Resumo: A Terceira Turma reafirmou que a responsabilidade dos pais (art. 932, I) é objetiva, nos termos do art. 933, CC. Basta a prova do ato ilícito do menor; não se exige demonstração de culpa in vigilando. A decisão destacou que o objetivo é garantir o ressarcimento à vítima.
8.3. STJ, REsp 1.579.419/SP, Rel. Min. Marco Buzzi, 4ª Turma, j. 22/03/2018, DJe 28/03/2018
Tema: Separação dos pais – guarda unilateral – responsabilidade do genitor não guardião.
Resumo: O STJ entendeu que, em caso de separação com guarda unilateral materna, o pai (não guardião) não responde por ato do filho praticado quando estava sob os cuidados da mãe, salvo se houver prova de que o ato teve relação com período de convivência com o pai ou de que este concorreu para o dano por negligência (ex.: não contribuiu para a educação).

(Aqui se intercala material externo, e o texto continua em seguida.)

(** * A circuit breaker with pluggable thresholds

    Shallow embedding of the Go package [circuitbreaker]
    (core.go, sliding_window.go, threshold.go) and the properties its
    specification states about it.

    - [int64] and [int] values are integers of [Z] with the two's-complement
      wrap-around of the machine written out ([Int64.wrap]).
    - [time.Time] is an instant of the monotonic clock in nanoseconds,
      [time.Duration] a signed 64-bit count of nanoseconds.
    - Every [time.Now()] of the source is one reading of a clock oracle;
      the readings of a run are the successive values of a function
      [nat -> Time].
    - [*SlidingWindowThreshold] is a location of a heap: the object is
      shared between the breaker that consults it and the caller that records
      failures on it.
    - A method with a pointer receiver on the breaker takes the breaker and
      returns the updated one; what it does to the clock and the heap goes
      through the monad [M].  Dereferencing a location the heap does not
      hold is a panic ([None]).
    - Every public method holds the object's mutex from its first to its last
      statement, so a method is one atomic step; the mutexes themselves are
      not modelled. *)

From Stdlib Require Import ZArith Floats Lia.
From stdpp Require Import gmap strings list.
From stdpp Require Import sorting.

Open Scope Z_scope.

(** ** Machine integers *)

Module Int64.

Definition min_int : Z := - 2 ^ 63.
Definition max_int : Z := 2 ^ 63 - 1.

Definition in_range (z : Z) : Prop := min_int ≤ z ≤ max_int.

(** The value an [int64] holds after an operation whose mathematical
    result is [z]. *)
Definition wrap (z : Z) : Z := (z + 2 ^ 63) `mod` 2 ^ 64 - 2 ^ 63.

Definition add (x y : Z) : Z := wrap (x + y).
Definition neg (x : Z) : Z := wrap (- x).
(** [x++] *)
Definition incr (x : Z) : Z := add x 1.

(** The value [t.Sub(u)] keeps of a difference that does not fit. *)
Definition saturate (z : Z) : Z :=
  if bool_decide (max_int < z) then max_int
  else if bool_decide (z < min_int) then min_int
  else z.

End Int64.

(** ** Time *)

Abbreviation Time := Z (only parsing).
Abbreviation Duration := Z (only parsing).

Definition Time_Sub (t u : Time) : Duration := Int64.saturate (t - u).
Definition Time_Add (t : Time) (d : Duration) : Time := t + d.
Definition Time_After (t u : Time) : bool := bool_decide (u < t).

(** Addresses of sliding window objects. *)
Abbreviation loc := positive (only parsing).

(** ** Values of type [any] *)

(** A type switch only looks at the dynamic type of the value: the kinds the
    package switches on carry their value, [any_counters] is the anonymous
    struct of [calculateCheckValue], [any_window] a [*SlidingWindowThreshold],
    and every other dynamic type is [any_other] with the name of the type. *)
Inductive any : Type :=
  | any_nil
  | any_int64 (v : Z)
  | any_int (v : Z)
  | any_float64 (v : float)
  | any_float32 (v : float)
  | any_counters (Successes Failures Total : Z)
  | any_window (p : loc)
  | any_other (dynamic_type : string).

(** [float64(v)] of an integer: the nearest binary64, ties to even. *)
Definition float64_of_int (v : Z) : float :=
  SF2Prim (binary_normalize prec emax v 0 false).

(** ** Simple thresholds (threshold.go) *)

Record Int64Threshold := { Int64Threshold_threshold : Z }.

Definition NewInt64Threshold (threshold : Z) : Int64Threshold :=
  {| Int64Threshold_threshold := threshold |}.

Definition Int64Threshold_Check (t : Int64Threshold) (value : any) : bool :=
  match value with
  | any_int64 v => bool_decide (Int64Threshold_threshold t ≤ v)
  | any_int v => bool_decide (Int64Threshold_threshold t ≤ v)
  | _ => false
  end.

Definition Int64Threshold_GetThreshold (t : Int64Threshold) : any :=
  any_int64 (Int64Threshold_threshold t).

Record Float64Threshold := { Float64Threshold_threshold : float }.

Definition NewFloat64Threshold (threshold : float) : Float64Threshold :=
  {| Float64Threshold_threshold := threshold |}.

Definition Float64Threshold_Check (t : Float64Threshold) (value : any) : bool :=
  match value with
  | any_float64 v => PrimFloat.leb (Float64Threshold_threshold t) v
  | any_float32 v => PrimFloat.leb (Float64Threshold_threshold t) v
  | any_int v => PrimFloat.leb (Float64Threshold_threshold t) (float64_of_int v)
  | any_int64 v => PrimFloat.leb (Float64Threshold_threshold t) (float64_of_int v)
  | _ => false
  end.

Definition Float64Threshold_GetThreshold (t : Float64Threshold) : any :=
  any_float64 (Float64Threshold_threshold t).

(** ** The sliding window object (sliding_window.go) *)

Record SlidingWindowThreshold := {
  windowSize : Duration;
  maxFailures : Z;
  name : string;
  failureTimes : list Time
}.

Definition set_failureTimes (fts : list Time) (sw : SlidingWindowThreshold) :
    SlidingWindowThreshold :=
  {| windowSize := windowSize sw; maxFailures := maxFailures sw;
     name := name sw; failureTimes := fts |}.

(** ** The world a method runs in *)

Record Env := {
  clock : nat → Time;
  reads : nat;
  heap : gmap loc SlidingWindowThreshold
}.

Definition M (A : Type) : Type := Env → option (A * Env).

#[global] Instance M_ret : MRet M := λ A a e, Some (a, e).
#[global] Instance M_bind : MBind M := λ A B f m e,
  match m e with
  | Some (a, e') => f a e'
  | None => None
  end.

Definition panic {A} : M A := λ _, None.

(** [time.Now()] *)
Definition time_Now : M Time := λ e,
  Some (clock e (reads e),
        {| clock := clock e; reads := S (reads e); heap := heap e |}).

(** [*p] *)
Definition deref (p : loc) : M SlidingWindowThreshold := λ e,
  match heap e !! p with
  | Some sw => Some (sw, e)
  | None => panic e
  end.

(** [*p = sw] *)
Definition store (p : loc) (sw : SlidingWindowThreshold) : M unit := λ e,
  match heap e !! p with
  | Some _ =>
      Some (tt, {| clock := clock e; reads := reads e;
                   heap := <[p:=sw]> (heap e) |})
  | None => panic e
  end.

(** [&T{...}] *)
Definition alloc (sw : SlidingWindowThreshold) : M loc := λ e,
  let p := fresh (dom (heap e)) in
  Some (p, {| clock := clock e; reads := reads e;
              heap := <[p:=sw]> (heap e) |}).

(** ** Methods of the sliding window *)

Definition NewSlidingWindowThreshold
    (windowSize : Duration) (maxFailures : Z) (name : string) : M loc :=
  alloc {| windowSize := windowSize; maxFailures := maxFailures;
           name := name; failureTimes := [] |}.

(** The loop of [Check]: [validFailures] grows by the entries of the range
    that are after [windowStart]. *)
Fixpoint Check_loop (windowStart : Time) (range : list Time)
    (validFailures : list Time) : list Time :=
  match range with
  | [] => validFailures
  | ft :: range' =>
      if Time_After ft windowStart
      then Check_loop windowStart range' (validFailures ++ [ft])
      else Check_loop windowStart range' validFailures
  end.

Definition SlidingWindowThreshold_Check (p : loc) (value : any) : M bool :=
  sw ← deref p;
  now ← time_Now;
  let windowStart := Time_Add now (Int64.neg (windowSize sw)) in
  let validFailures := Check_loop windowStart (failureTimes sw) [] in
  let sw := set_failureTimes validFailures sw in
  _ ← store p sw;
  mret (bool_decide (maxFailures sw ≤ Z.of_nat (length (failureTimes sw)))).

Definition SlidingWindowThreshold_GetThreshold (p : loc) : any :=
  any_window p.

Definition SlidingWindowThreshold_String (p : loc) : M string :=
  sw ← deref p;
  mret ("SlidingWindowThreshold: " +:+ name sw).

Definition SlidingWindowThreshold_RecordFailure (p : loc) : M unit :=
  sw ← deref p;
  now ← time_Now;
  store p (set_failureTimes (failureTimes sw ++ [now]) sw).

Definition SlidingWindowThreshold_GetCurrentFailures (p : loc) : M Z :=
  sw ← deref p;
  mret (Z.of_nat (length (failureTimes sw))).

(** ** The threshold interface and the switch (threshold.go) *)

(** The implementations of [CustomThreshold] the package ships.  The two
    simple thresholds are never written after their construction, so the
    pointer to one is modelled by the value it points to.  A nil interface
    and a nil pointer to a simple threshold, on which the source panics, are
    not values of this type: every threshold here is one a constructor of
    the package returned. *)
Inductive CustomThreshold : Type :=
  | Int64Threshold_ptr (t : Int64Threshold)
  | Float64Threshold_ptr (t : Float64Threshold)
  | SlidingWindowThreshold_ptr (p : loc).

Definition CustomThreshold_Check (threshold : CustomThreshold) (value : any) :
    M bool :=
  match threshold with
  | Int64Threshold_ptr t => mret (Int64Threshold_Check t value)
  | Float64Threshold_ptr t => mret (Float64Threshold_Check t value)
  | SlidingWindowThreshold_ptr p => SlidingWindowThreshold_Check p value
  end.

Definition CustomThreshold_GetThreshold (threshold : CustomThreshold) : any :=
  match threshold with
  | Int64Threshold_ptr t => Int64Threshold_GetThreshold t
  | Float64Threshold_ptr t => Float64Threshold_GetThreshold t
  | SlidingWindowThreshold_ptr p => SlidingWindowThreshold_GetThreshold p
  end.

Inductive Switch : Type :=
  | CustomSwitch (threshold : CustomThreshold).

Definition Switch_Check (s : Switch) (value : any) : M bool :=
  match s with
  | CustomSwitch threshold => CustomThreshold_Check threshold value
  end.

Definition ChooseSwitch (threshold : CustomThreshold) : Switch :=
  CustomSwitch threshold.

(** ** The breaker (core.go) *)

(** The three state tokens.  The source declares them as package variables
    and never assigns them; [state] holds one of them in every breaker the
    package builds ([breaker_inv] below). *)
Definition StateClosed : string := "closed".
Definition StateOpened : string := "open".
Definition StateHalfOpen : string := "half-open".

Record CircuitBreaker := {
  failures : Z;
  successes : Z;
  state : string;
  lastStateChange : Time;
  failureThreshold : CustomThreshold;
  successThreshold : CustomThreshold;
  failureSwitch : Switch;
  successSwitch : Switch;
  openedTimeout : Duration
}.

Definition set_failures (v : Z) (cb : CircuitBreaker) : CircuitBreaker :=
  {| failures := v; successes := successes cb; state := state cb;
     lastStateChange := lastStateChange cb;
     failureThreshold := failureThreshold cb;
     successThreshold := successThreshold cb;
     failureSwitch := failureSwitch cb; successSwitch := successSwitch cb;
     openedTimeout := openedTimeout cb |}.

Definition set_successes (v : Z) (cb : CircuitBreaker) : CircuitBreaker :=
  {| failures := failures cb; successes := v; state := state cb;
     lastStateChange := lastStateChange cb;
     failureThreshold := failureThreshold cb;
     successThreshold := successThreshold cb;
     failureSwitch := failureSwitch cb; successSwitch := successSwitch cb;
     openedTimeout := openedTimeout cb |}.

Definition set_state (v : string) (cb : CircuitBreaker) : CircuitBreaker :=
  {| failures := failures cb; successes := successes cb; state := v;
     lastStateChange := lastStateChange cb;
     failureThreshold := failureThreshold cb;
     successThreshold := successThreshold cb;
     failureSwitch := failureSwitch cb; successSwitch := successSwitch cb;
     openedTimeout := openedTimeout cb |}.

Definition set_lastStateChange (v : Time) (cb : CircuitBreaker) :
    CircuitBreaker :=
  {| failures := failures cb; successes := successes cb; state := state cb;
     lastStateChange := v;
     failureThreshold := failureThreshold cb;
     successThreshold := successThreshold cb;
     failureSwitch := failureSwitch cb; successSwitch := successSwitch cb;
     openedTimeout := openedTimeout cb |}.

Definition set_failureThreshold (v : CustomThreshold) (cb : CircuitBreaker) :
    CircuitBreaker :=
  {| failures := failures cb; successes := successes cb; state := state cb;
     lastStateChange := lastStateChange cb;
     failureThreshold := v;
     successThreshold := successThreshold cb;
     failureSwitch := failureSwitch cb; successSwitch := successSwitch cb;
     openedTimeout := openedTimeout cb |}.

Definition set_successThreshold (v : CustomThreshold) (cb : CircuitBreaker) :
    CircuitBreaker :=
  {| failures := failures cb; successes := successes cb; state := state cb;
     lastStateChange := lastStateChange cb;
     failureThreshold := failureThreshold cb;
     successThreshold := v;
     failureSwitch := failureSwitch cb; successSwitch := successSwitch cb;
     openedTimeout := openedTimeout cb |}.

A guarda de fato é determinante.
8.4. STJ, REsp 1.436.401/MG, Rel. Min. Luis Felipe Salomão, 4ª Turma, j. 02/02/2017, DJe 16/03/2017 (Informativo 599)

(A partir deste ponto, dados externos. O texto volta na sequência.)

Definition userData_copy (e : env) : (place * list string) * place :=
  ((at_root "restore", ["userDataDir"]), userDataDir e).

Definition merged (e : env) (d : gmap place node) : gmap place node :=
  copied (userData_copy e).1 (userData_copy e).2 false
    (copied (tokens_copy e).1 (tokens_copy e).2 true d).

(** The events of [extract.on('close', ...)] on a disk. *)
Definition merge_events (e : env) (d : gmap place node) : list event :=
  [EvCpSync (tokens_copy e).1 (tokens_copy e).2 true] ++
  (if copy_ok (tokens_copy e).1 (tokens_copy e).2 true d then []
   else [EvLog Info "Folder 'tokens' not found."]) ++
  [EvCpSync (userData_copy e).1 (userData_copy e).2 false] ++
  (if copy_ok (userData_copy e).1 (userData_copy e).2 false
        (copied (tokens_copy e).1 (tokens_copy e).2 true d) then []
   else [EvLog Info "Folder 'userDataDir' not found."]) ++
  [EvLog Info "Sessions successfully restored. Starting...";
   EvStartAllSessions].

(** Every directory on the disk is free of duplicate names. *)
Definition wf_disk (d : gmap place node) : Prop :=
  forall p n, d !! p = Some n -> wf n.

Definition is_log (ev : event) : Prop :=
  match ev with
  | EvLog _ _ => True
  | _ => False
  end.

(** A step of the purge: it changes the disk and logs, nothing else. *)
Record fs_step (w w' : world) : Prop := {
  fs_clients : clientsArray w' = clientsArray w;
  fs_pending : pending w' = pending w;
  fs_promise : promise w' = promise w;
  fs_zipFile : zipFile w' = zipFile w;
  fs_response : response w' = response w;
  fs_trace : exists evs, trace w' = trace w ++ evs /\ Forall is_log evs;
}.

(** The disk with the child [item] of [dir] removed. *)
Definition without (dir : place) (item : string) (d : gmap place node)
  : gmap place node :=
  alter (remove_child item) dir d.

(** The error of the enumeration of [dir], if it throws: the directory is
    there and [readdirSync] fails for an outside reason or because it is a
    regular file. *)
Definition readdir_error (e : env) (dir : place) (d : gmap place node)
  : option string :=
  match d !! dir with
  | None => None
  | Some n =>
      if fails e (IoReaddir dir) then Some "EACCES"
      else match n with
           | File _ => Some "ENOTDIR"
           | Dir _ => None
           end
  end.

(** The error that makes the Token Store phase of [deleteAllSessions]
    fatal, if there is one: the enumeration of the directory throws, or
    [lstat] on one of its entries does. *)
Definition tokens_fault (e : env) (d : gmap place node) : option string :=
  match readdir_error e tokensDir d with
  | Some err => Some err
  | None =>
      match d !! tokensDir with
      | Some (Dir es) =>
          if existsb (fun item => fails e (IoLstat tokensDir item)) (names es)
          then Some "EACCES"
          else None
      | _ => None
      end
  end.

(** The acknowledgment of [deleteAllSessions]. *)
Definition purge_ack : ack :=
  {| success := true;
     message := Some "All sessions closed and data/tokens cleared." |}.

(** The message of the fatal error of [deleteAllSessions]. *)
Definition purge_error (err : string) : string :=
  "Failed to fully clear all session data. "
  +:+ "Error during token cleanup: " +:+ err.

(** Nothing is created and nothing is changed: every file of [d'] is a
    file of [d], at the same place with the same bytes. *)
Definition shrinks (d d' : gmap place node) : Prop :=
  forall pl p c, file_in (d' !! pl) p = Some c -> file_in (d !! pl) p = Some c.

(** What the Token Store phase of the purge does to the directory [dir]: it
    logs, leaves the other directories alone, and a child that is there
    afterwards was there before, unchanged. *)
Record purged (dir : place) (w w' : world) : Prop := {
  pg_step : fs_step w w';
  pg_other : forall p, p ≠ dir -> disk w' !! p = disk w !! p;
  pg_kept : forall x n, lookup_path (disk w') (dir, [x]) = Some n ->
                        lookup_path (disk w) (dir, [x]) = Some n;
  pg_files : shrinks (disk w) (disk w');
}.

(** What the User Data Tree phase does to the directory [dir]: it logs,
    leaves the other directories alone, and a child that is there
    afterwards was there before, whole or with what a failed removal has
    left of it. *)
Record cleared (dir : place) (w w' : world) : Prop := {
  cl_step : fs_step w w';
  cl_other : forall p, p ≠ dir -> disk w' !! p = disk w !! p;
  cl_kept : forall x, is_Some (lookup_path (disk w') (dir, [x])) ->
                      is_Some (lookup_path (disk w) (dir, [x]));
  cl_files : shrinks (disk w) (disk w');
}.

(** The disk when the removal of the child [item] of [dir] has failed. *)
Definition pruned (e : env) (dir : place) (item : string)
    (d : gmap place node) : gmap place node :=
  alter (prune_child (fun path => fails e (IoRmEntry dir path)) item) dir d.

(** The subdirectories of [dir] stay as they are. *)
Definition dirs_stay (dir : place) (w w' : world) : Prop :=
  forall x es, lookup_path (disk w) (dir, [x]) = Some (Dir es) ->
               lookup_path (disk w') (dir, [x]) = Some (Dir es).

(** No call on the child [item] of [dir] fails for an outside reason. *)
Definition no_fault (e : env) (dir : place) (item : string) : Prop :=
  fails e (IoLstat dir item) = false /\
  fails e (IoUnlink dir item) = false /\
  fails e (IoRm dir item) = false.

(** ** Concrete environments and worlds *)

Module Examples.

(** A server started from the project root with the default user-data
    directory, two persisted sessions, and no failing call. *)
Definition ex_env : env :=
  {| config := {| customUserDataDir := "./userDataDir/" |};
     cwd_is_root := true;
     getAllTokens := fun _ => ["alice"; "bob"];
     fails := fun _ => false |}.


(** The same server where the User Data Tree cannot be enumerated. *)
Definition ex_env_readdir : env :=
  {| config := {| customUserDataDir := "userDataDir" |};
     cwd_is_root := true;
     getAllTokens := fun _ => ["alice"; "bob"];
     fails := fun c =>
       match c with
       | IoReaddir dir => bool_decide (dir = at_root "userDataDir")
       | _ => false
       end |}.

(** A client whose close request resolves in time, and one whose close
    request throws. *)
Definition ex_alice : client :=
  {| status := Some "CONNECTED"; close := CloseSettles true InGrace |}.

Definition ex_bob : client :=
  {| status := Some "CONNECTED"; close := CloseThrows |}.

Definition ex_tokens : node :=
  Dir [("alice.data.json", File ["{"%byte; "}"%byte]);
       ("keep", Dir [("note", File ["n"%byte])])].

Definition ex_userData : node :=
  Dir [("alice", Dir [("Cookies", File ["c"%byte; "k"%byte])]);
       ("lock", File [])].

Definition ex_disk : gmap place node :=
  <[tokensDir := ex_tokens]> (<[userDataDir ex_env := ex_userData]> ∅).

Definition ex_world : world :=
  {| clientsArray := <["alice" := ex_alice]> (<["bob" := ex_bob]> ∅);
     disk := ex_disk;
     zipFile := None; response := None; promise := Pending;
     pending := []; trace := [] |}.

(** A fresh installation: no client, nothing on the disk. *)
Definition ex_fresh : world :=
  {| clientsArray := ∅; disk := ∅;
     zipFile := None; response := None; promise := Pending;
     pending := []; trace := [] |}.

Tema: Responsabilidade do incapaz – litisconsórcio necessário? Não.
Resumo: O STJ decidiu que a ação indenizatória pode ser proposta apenas contra os pais (responsáveis), sem necessidade de litisconsórcio com o filho incapaz. O art. 928 prevê responsabilidade subsidiária do incapaz, mas a vítima pode optar por demandar apenas o responsável.

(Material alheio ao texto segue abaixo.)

(** C10: a stock code made of 0 characters only is stored by
    [load_data] as the empty text, which is not a missing cell: the row
    is still a terminal edge.  The expansion of its parent returns it:
    it is in every frame the expansion returns and, no cycle of
    child-only rows being reachable from the parent, the expansion
    does return, at every recursion limit above the number of rows. *)
Theorem all_zero_stock_code_is_terminal
    (listings : list listing_row) (raw : list breakdown_row)
    (sc_desc : list sc_desc_row) (backup_desc : list backup_desc_row)
    (row : breakdown_row) (zeros : string) :
  In row raw -> STOCK_CODE row = Str zeros -> all_zeros zeros = true ->
  let '(_, breakdowns, _, _) := load_data listings raw sc_desc backup_desc in
  exists row',
    In row' breakdowns /\
    CU row' = remove_sc000_prefix (CU row) /\
    CHILD_CU row' = remove_sc000_prefix (CHILD_CU row) /\
    QTY row' = QTY row /\
    STOCK_CODE row' = Str "" /\
    notna (STOCK_CODE row') = true /\
    (forall depth cu out,
       CU row' = Str (py_str cu) ->
       recursive_breakdown breakdowns depth cu = Ok out ->
       In row' out) /\
    (forall cu,
       CU row' = Str (py_str cu) ->
       ~ reaches_cycle (descends breakdowns) (py_str cu) ->
       exists out,
         (forall depth, length breakdowns < depth ->
                        recursive_breakdown breakdowns depth cu = Ok out) /\
         In row' out).
Proof.
  intros Hin Hstock Hzeros. unfold load_data.
  assert (Hs : STOCK_CODE (clean_breakdown row) = Str "").
  { unfold clean_breakdown, strip_zeros; simpl.
    rewrite Hstock; simpl. now rewrite lstrip0_all_zeros. }
  assert (Hmem : forall depth cu out,
             CU (clean_breakdown row) = Str (py_str cu) ->
             recursive_breakdown (map clean_breakdown raw) depth cu = Ok out ->
             In (clean_breakdown row) out).
  { intros depth cu out Hcu R.
    eapply leaf_edge_in_expansion;
      [exact R|now apply in_map|exact Hcu|now rewrite Hs]. }
  exists (clean_breakdown row). repeat split.
  - now apply in_map.
  - exact Hs.
  - now rewrite Hs.
  - exact Hmem.
  - intros cu Hcu Hno.
    destruct (recursive_breakdown_returns_without_cycle _ Hno) as [out Hout].
    exists out. split; [exact Hout|].
    apply (Hmem (S (length (map clean_breakdown raw))) cu out Hcu).
    apply Hout. lia.
Qed.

8.5. STJ, REsp 1.798.321/SP, Rel. Min. Nancy Andrighi, 3ª Turma, j. 23/06/2020, DJe 26/06/2020
Tema: Estabelecimento de ensino – responsabilidade por ato de aluno contra outro.
Resumo: O STJ entendeu que a escola tem dever de vigilância e segurança, respondendo objetivamente por danos causados por aluno a outro dentro de suas dependências, com base na teoria do risco da atividade (art. 927, parágrafo único, CC). Aplica-se também o CDC (art. 14) quando se tratar de relação de consumo.
8.6. STJ, REsp 2.114.079/RS, Rel. Min. Nancy Andrighi, Rel. p/ acórdão Min. Moura Ribeiro, 3ª Turma, j. 23/04/2024, DJe 30/04/2024 (Informativo 20)
Tema: Responsabilidade de estabelecimento – fortuito externo – homicídio entre hóspedes.
Resumo: Embora trate de hotel, o julgado aplica a teoria do fortuito interno/externo, que também se aplica a escolas e similares. A decisão reforça que atos criminosos alheios à atividade (desavença pessoal) configuram fortuito externo, excluindo a responsabilidade.
Quadro resumo: responsabilidade de pais, tutores e curadores (3 colunas)
| Responsável | Base legal e requisitos | Natureza e observações |
| :--- | :--- | :--- |
| Pais | Art. 932, I, CC: filho menor; autoridade e companhia efetivas (interpretação restritiva) | Objetiva (art. 933). Separação/guarda: responde o guardião de fato. Subsidiariedade do filho (art. 928). |
| Tutor | Art. 932, II, CC: menor sob tutela; autoridade e companhia efetivas | Objetiva (art. 933). Subsidiariedade do pupilo (art. 928). |
| Curador | Art. 932, II, CC: maior sob curatela; autoridade e companhia efetivas. A atuação do curador é regulada pela LBI (art. 85), mas a responsabilidade civil do art. 932, II, CC abrange os danos causados pelo curatelado de forma geral, na condição de estar sob curatela. | Objetiva (art. 933). Subsidiariedade do curatelado (art. 928). |
| Estabelecimento de ensino/similares | Dever de vigilância; risco da atividade (art. 927, parágrafo único, CC) ou CDC (art. 14) | Objetiva. Aplica-se teoria do fortuito interno/externo. |
Síntese
A responsabilidade dos pais, tutores e curadores é objetiva (art. 933) e visa proteger a vítima, assegurando um responsável solvente. Exige-se, porém, que o responsável tenha efetiva autoridade e companhia sobre o menor/pupilo/curatelado no momento do ato. A separação dos pais e a definição da guarda influenciam diretamente a responsabilidade, que recai sobre o genitor que detém a guarda de fato. O incapaz responde subsidiariamente (art. 928), mas a vítima pode demandar apenas os responsáveis. Estabelecimentos de ensino e similares respondem com base na atividade de risco (art. 927, parágrafo único) e no CDC, sujeitos à teoria do fortuito interno/externo.